-- Exercise instructions --
From the records below, set down exactly the lines starting with the line that contains "Nat.iter INNER module_3_step" and going on through the line that contains "let '(u, mi) := q in". Nothing else is wanted.

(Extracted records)
(* ===== verification/Whetstone.v ===== *)
(** * The whetstone cart
    (spikes/spike-d/ports/rv32emu/whetstone.c, spikes/spike-k/ports/rv32emu/whetstone_*.c)

    The transcendental-heavy workload, whose accumulators are locals of [main]
    in the straight-through program and the tracked [cart_state_whetstone] in
    the save and load programs.  The math library is a parameter.  The replay
    theorem shows that the move of the locals into the tracked region, the NaN
    canonicalization of a save and the restoring of the generator from the frame
    state leave the digest stream untouched. *)

From Stdlib Require Import SpecFloat.
From S2P Require Import Prelude Layout Float32 Determinism CString Tracked SaveState SaveIo.
From S2P Require Import Regions Replay.
Import FrameStateRegion CartStateWhetstone.

(** ** Arithmetic up to NaN encodings *)

(** [-x], [fabsf] and [sqrtf] (the fsqrt.s instruction). *)
Definition f32_neg (u : Z) : Z := Z.lxor u 0x80000000.
Definition fabsf (u : Z) : Z := Z.land u 0x7fffffff.
Definition sqrtf (u : Z) : Z := f32_to_bits (SFsqrt f32_prec f32_emax (f32_of_bits u)).

(** The libm the cart links. *)
Record libm := Libm {
  sinf : Z -> Z; cosf : Z -> Z; atan2f : Z -> Z -> Z;
  expf : Z -> Z; logf : Z -> Z; powf : Z -> Z -> Z;
}.

(** Two words that denote the same value. *)
Record feq (a b : Z) : Prop := Feq { feq_canon : canonicalize_nanf a = canonicalize_nanf b }.

(** What the replay relies on: a libm function returns a 32-bit word and treats
    all NaNs alike. *)
Class LibmLaws (m : libm) : Prop := {
  sinf_feq :: Proper (feq ==> eq) (sinf m);
  cosf_feq :: Proper (feq ==> eq) (cosf m);
  atan2f_feq :: Proper (feq ==> feq ==> eq) (atan2f m);
  expf_feq :: Proper (feq ==> eq) (expf m);
  logf_feq :: Proper (feq ==> eq) (logf m);
  powf_feq :: Proper (feq ==> feq ==> eq) (powf m);
  libm_range x y :
    0 <= sinf m x < 2 ^ 32 /\ 0 <= cosf m x < 2 ^ 32 /\ 0 <= atan2f m x y < 2 ^ 32 /\
    0 <= expf m x < 2 ^ 32 /\ 0 <= logf m x < 2 ^ 32 /\ 0 <= powf m x y < 2 ^ 32;
}.

#[export] Instance feq_equiv : Equivalence feq.
Proof.
  split; [done|intros a b [E]; by constructor|].
  intros a b c [H1] [H2]. constructor. by rewrite H1.
Qed.

Lemma f32_of_bits_feq a b : feq a b -> f32_of_bits a = f32_of_bits b.
Proof. intros [E]. by rewrite <-(f32_of_bits_canon a), E, f32_of_bits_canon. Qed.

#[export] Instance f32_add_feq : Proper (feq ==> feq ==> eq) f32_add.
Proof.
  intros a a' Ha b b' Hb. unfold f32_add.
  by rewrite (f32_of_bits_feq _ _ Ha), (f32_of_bits_feq _ _ Hb).
Qed.
#[export] Instance f32_sub_feq : Proper (feq ==> feq ==> eq) f32_sub.
Proof.
  intros a a' Ha b b' Hb. unfold f32_sub.
  by rewrite (f32_of_bits_feq _ _ Ha), (f32_of_bits_feq _ _ Hb).
Qed.
#[export] Instance f32_mul_feq : Proper (feq ==> feq ==> eq) f32_mul.
Proof.
  intros a a' Ha b b' Hb. unfold f32_mul.
  by rewrite (f32_of_bits_feq _ _ Ha), (f32_of_bits_feq _ _ Hb).
Qed.
#[export] Instance sqrtf_feq : Proper (feq ==> eq) sqrtf.
Proof. intros a a' Ha. unfold sqrtf. by rewrite (f32_of_bits_feq _ _ Ha). Qed.

(** Words that canonicalize alike are equal or both NaNs. *)
Lemma feq_cases a b : feq a b -> a = b \/ (is_nanf a = true /\ is_nanf b = true).
Proof.
  intros [E]. revert E.
  destruct (canonicalize_nanf_cases a) as [[Ha ->]|[Ha ->]],
    (canonicalize_nanf_cases b) as [[Hb ->]|[Hb ->]]; [by right| | |by left].
  - intros <-. by right.
  - intros ->. by right.
Qed.

Lemma feq_nan a b : is_nanf a = true -> is_nanf b = true -> feq a b.
Proof.
  intros Ha Hb. constructor.
  destruct (canonicalize_nanf_cases a) as [[_ ->]|[? _]]; [|congruence].
  destruct (canonicalize_nanf_cases b) as [[_ ->]|[? _]]; [done|congruence].
Qed.

(** Exponent and fraction, which decide what is a NaN. *)
Lemma fields_bits u :
  Z.land (u ≫ 23) 0xff = Z.land (Z.land u 0x7fffffff ≫ 23) 0xff /\
  Z.land u 0x7fffff = Z.land (Z.land u 0x7fffffff) 0x7fffff.
Proof.
  split.
  - rewrite Z.shiftr_land, <-Z.land_assoc. reflexivity.
  - by rewrite <-Z.land_assoc.
Qed.

Lemma is_nanf_fabsf u : is_nanf (fabsf u) = is_nanf u.
Proof. unfold is_nanf, fabsf. by destruct (fields_bits u) as [<- <-]. Qed.

Lemma is_nanf_neg u : is_nanf (f32_neg u) = is_nanf u.
Proof.
  rewrite <-(is_nanf_fabsf (f32_neg u)), <-(is_nanf_fabsf u). f_equal.
  unfold fabsf, f32_neg. apply Z.bits_inj'. intros i Hi.
  rewrite !Z.land_spec, Z.lxor_spec. destruct (decide (i = 31)) as [->|].
  - by rewrite !andb_false_r.
  - change 0x80000000 with (2 ^ 31). rewrite (Z.pow2_bits_false 31 i) by lia.
    by rewrite xorb_false_r.
Qed.

#[export] Instance f32_neg_feq : Proper (feq ==> feq) f32_neg.
Proof.
  intros a b [->|[Ha Hb]]%feq_cases; [done|]. apply feq_nan; by rewrite is_nanf_neg.
Qed.
#[export] Instance fabsf_feq : Proper (feq ==> feq) fabsf.
Proof.
  intros a b [->|[Ha Hb]]%feq_cases; [done|]. apply feq_nan; by rewrite is_nanf_fabsf.
Qed.

(** ** The program *)

Record globals := Globals {
  fs : frame_state_t;
  cs : cart_state_whetstone_t;     (* the locals of [main] in spike-d *)
  rng : pcg32_t;
}.

Definition set_fs (v : frame_state_t) (s : globals) : globals := Globals v (cs s) (rng s).
Definition set_cs (v : cart_state_whetstone_t) (s : globals) : globals := Globals (fs s) v (rng s).
Definition set_rng_state (v : pcg32_t) (s : globals) : globals := Globals (fs s) (cs s) v.

(** regions_whetstone.c. *)
Definition runtime_tracked_regions : list (region globals) :=
  [Region region_frame_state fs set_fs; Region region_cart_state_whetstone cs set_cs].

Definition INNER : nat := 200.
Definition f32_0_499975 : Z := 0x3efffcb9.
Definition f32_0_1 : Z := 0x3dcccccd.
Definition f32_0_05 : Z := 0x3d4ccccd.
Definition f32_64 : Z := 0x42800000.
Definition f32_2 : Z := 0x40000000.

Local Infix "+f" := f32_add (at level 50, left associativity).
Local Infix "-f" := f32_sub (at level 50, left associativity).
Local Infix "*f" := f32_mul (at level 40, left associativity).

Definition set_accum_sqrt (v : Z) (s : frame_state_t) : frame_state_t :=
  FrameState (frame s) (rng_state s) (rng_inc s) (accum_sin s) (accum_cos s) v (accum_misc s) (mobs s).
Definition set_accum_sin_cos (sn c : Z) (s : frame_state_t) : frame_state_t :=
  FrameState (frame s) (rng_state s) (rng_inc s) sn c (accum_sqrt s) (accum_misc s) (mobs s).
Definition set_mobs (v : list frame_state_mob) (s : frame_state_t) : frame_state_t :=
  FrameState (frame s) (rng_state s) (rng_inc s) (accum_sin s) (accum_cos s) (accum_sqrt s)
    (accum_misc s) v.

(** The four-vector updates of modules 1 and 2. *)
Definition quad : Type := Z * Z * Z * Z.

Definition quad_step (k : Z) (q : quad) : quad :=
  let '(a, b, c, d) := q in
  let a := (a +f b +f c -f d) *f k in
  let b := (a +f b -f c +f d) *f k in
  let c := (a -f b +f c +f d) *f k in
  let d := (f32_neg a +f b +f c +f d) *f k in
  (a, b, c, d).

Definition quad_sum (q : quad) : Z := let '(a, b, c, d) := q in a +f b +f c +f d.

Definition root1 (x : Z) : Z := sqrtf (fabsf x +f f32_one).

Definition quad_root (q : quad) : quad :=
  let '(a, b, c, d) := q in (root1 a, root1 b, root1 c, root1 d).

Definition module_1 (s : globals) : globals :=
  let '(a', b', c', d') :=
    Nat.iter INNER (quad_step f32_0_499975) (a (cs s), b (cs s), c (cs s), d (cs s)) in
  let s := set_cs (CartState a' b' c' d' (e1 (cs s)) (t (cs s)) (u (cs s))) s in
  set_fs (set_accum_misc (accum_misc (fs s) +f quad_sum (a', b', c', d')) (fs s)) s.

Definition e1_quad (l : list Z) : quad :=
  (nth 0 l 0, nth 1 l 0, nth 2 l 0, nth 3 l 0).

Definition module_2 (s : globals) : globals :=
  let '(a', b', c', d') :=
    Nat.iter INNER (fun q => quad_root (quad_step f32_half q)) (e1_quad (e1 (cs s))) in
  let s := set_cs (CartState (a (cs s)) (b (cs s)) (c (cs s)) (d (cs s)) [a'; b'; c'; d']
                     (t (cs s)) (u (cs s))) s in
  set_fs (set_accum_sqrt (accum_sqrt (fs s) +f quad_sum (a', b', c', d')) (fs s)) s.

Section programs.
Context (m : libm).

(** [t], [accum_sin] and [accum_cos] through the loop of module 3. *)
Definition module_3_step (q : Z * Z * Z) : Z * Z * Z :=
  let '(t, sn, cn) := q in
  let t := atan2f m (sqrtf (t *f t +f f32_one)) t in
  (t, sn +f sinf m t, cn +f cosf m t).

Definition module_3 (s : globals) : globals :=
  let '(t', sn, cn) :=
    Nat.iter INNER module_3_step (t (cs s), accum_sin (fs s), accum_cos (fs s)) in
  let s := set_cs (CartState (a (cs s)) (b (cs s)) (c (cs s)) (d (cs s)) (e1 (cs s)) t' (u (cs s))) s in
  set_fs (set_accum_sin_cos sn cn (fs s)) s.

Definition module_4_step (q : Z * Z) : Z * Z :=
  let '(u, mi) := q in
  let u := expf m (logf m (fabsf u +f f32_one)) in
  let u := powf m u f32_half in
  (u, mi +f u).

Definition module_4 (s : globals) : globals :=
  let '(u', mi) := Nat.iter INNER module_4_step (u (cs s), accum_misc (fs s)) in
  let s := set_cs (CartState (a (cs s)) (b (cs s)) (c (cs s)) (d (cs s)) (e1 (cs s)) (t (cs s)) u') s in
  set_fs (set_accum_misc mi (fs s)) s.

(** The mobs from index [i] on, and the generator. *)
Fixpoint module_5_loop (n : nat) (i frame : Z) (r : pcg32_t) : list frame_state_mob * pcg32_t :=
  match n with
  | O => ([], r)
  | S n =>
      let fi := f32_of_Z (i + 1) in
      let ff := f32_of_Z frame in
      let a := (fi *f f32_0_1) +f (ff *f f32_0_05) in
      let '(r, v) := pcg32_next r in
      let mob := Mob (sinf m a *f f32_64 +f f32_64) (cosf m a *f f32_64 +f f32_64)
                   (sinf m (a *f f32_2)) (cosf m (a *f f32_2)) (Z.land v 0xff) in
      let '(mobs, r) := module_5_loop n (i + 1) frame r in
      (mob :: mobs, r)
  end.

Definition module_5 (frame : Z) (s : globals) : globals :=
  let '(mobs, r) := module_5_loop FRAME_STATE_MAX_MOBS 0 frame (rng s) in
  set_rng_state r (set_fs (set_mobs mobs (fs s)) s).

(** The loop body the three programs share. *)
Definition frame_body (f : Z) (s : globals) : globals :=
  let s := module_5 f (module_4 (module_3 (module_2 (module_1 s)))) in
  set_fs (set_rng (state (rng s)) (inc (rng s)) (set_frame f (fs s))) s.

Definition seeded : pcg32_t := pcg32_seed PCG_DEFAULT_STATE PCG_DEFAULT_INC.

Definition globals_bss : globals := Globals frame_state_zero g_state_init (Pcg32 0 0).

Definition start (s : globals) : globals :=
  set_fs frame_state_zero (set_rng_state seeded s).

(** spike-d's whetstone.c: output only, it has no save state. *)
Definition main_full : list Z :=
  output (loop_below 0 NFRAMES (with_digest fs set_fs frame_body) (start globals_bss)).2.

Definition main_save (argv : list (list Z)) : option (exit_state globals) :=
  let save_frame := save_frame_arg argv 15 in
  match save_state_init runtime_tracked_regions with
  | None => None
  | Some ctx =>
      match loop_upto save_frame frame_body (start globals_bss) with
      | None => None
      | Some s =>
          save_and_emit runtime_tracked_regions
            (cstr "PANIC whetstone_save: save_state_save returned 0" ++ [10])
            (ctx, s) save_frame
      end
  end.

Definition panics (path : list Z) : load_panics := {|
  p_read := cstr "PANIC whetstone_load: cannot read buffer file: " ++ path ++ [10];
  p_hex n := cstr "PANIC whetstone_load: hex parse failed (n=" ++ dec n ++ cstr ")" ++ [10];
  p_rejected m h :=
    cstr "PANIC whetstone_load: save_state_load rejected buffer (size=" ++ dec m ++
    cstr ", layout_hash=" ++ hex8 (u32 (h ≫ 32)) ++ hex8 (u32 (Z.land h 0xffffffff)) ++
    cstr ")" ++ [10];
|}.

-- Final answer --
    Nat.iter INNER module_3_step (t (cs s), accum_sin (fs s), accum_cos (fs s)) in
  let s := set_cs (CartState (a (cs s)) (b (cs s)) (c (cs s)) (d (cs s)) (e1 (cs s)) t' (u (cs s))) s in
  set_fs (set_accum_sin_cos sn cn (fs s)) s.

Definition module_4_step (q : Z * Z) : Z * Z :=
  let '(u, mi) := q in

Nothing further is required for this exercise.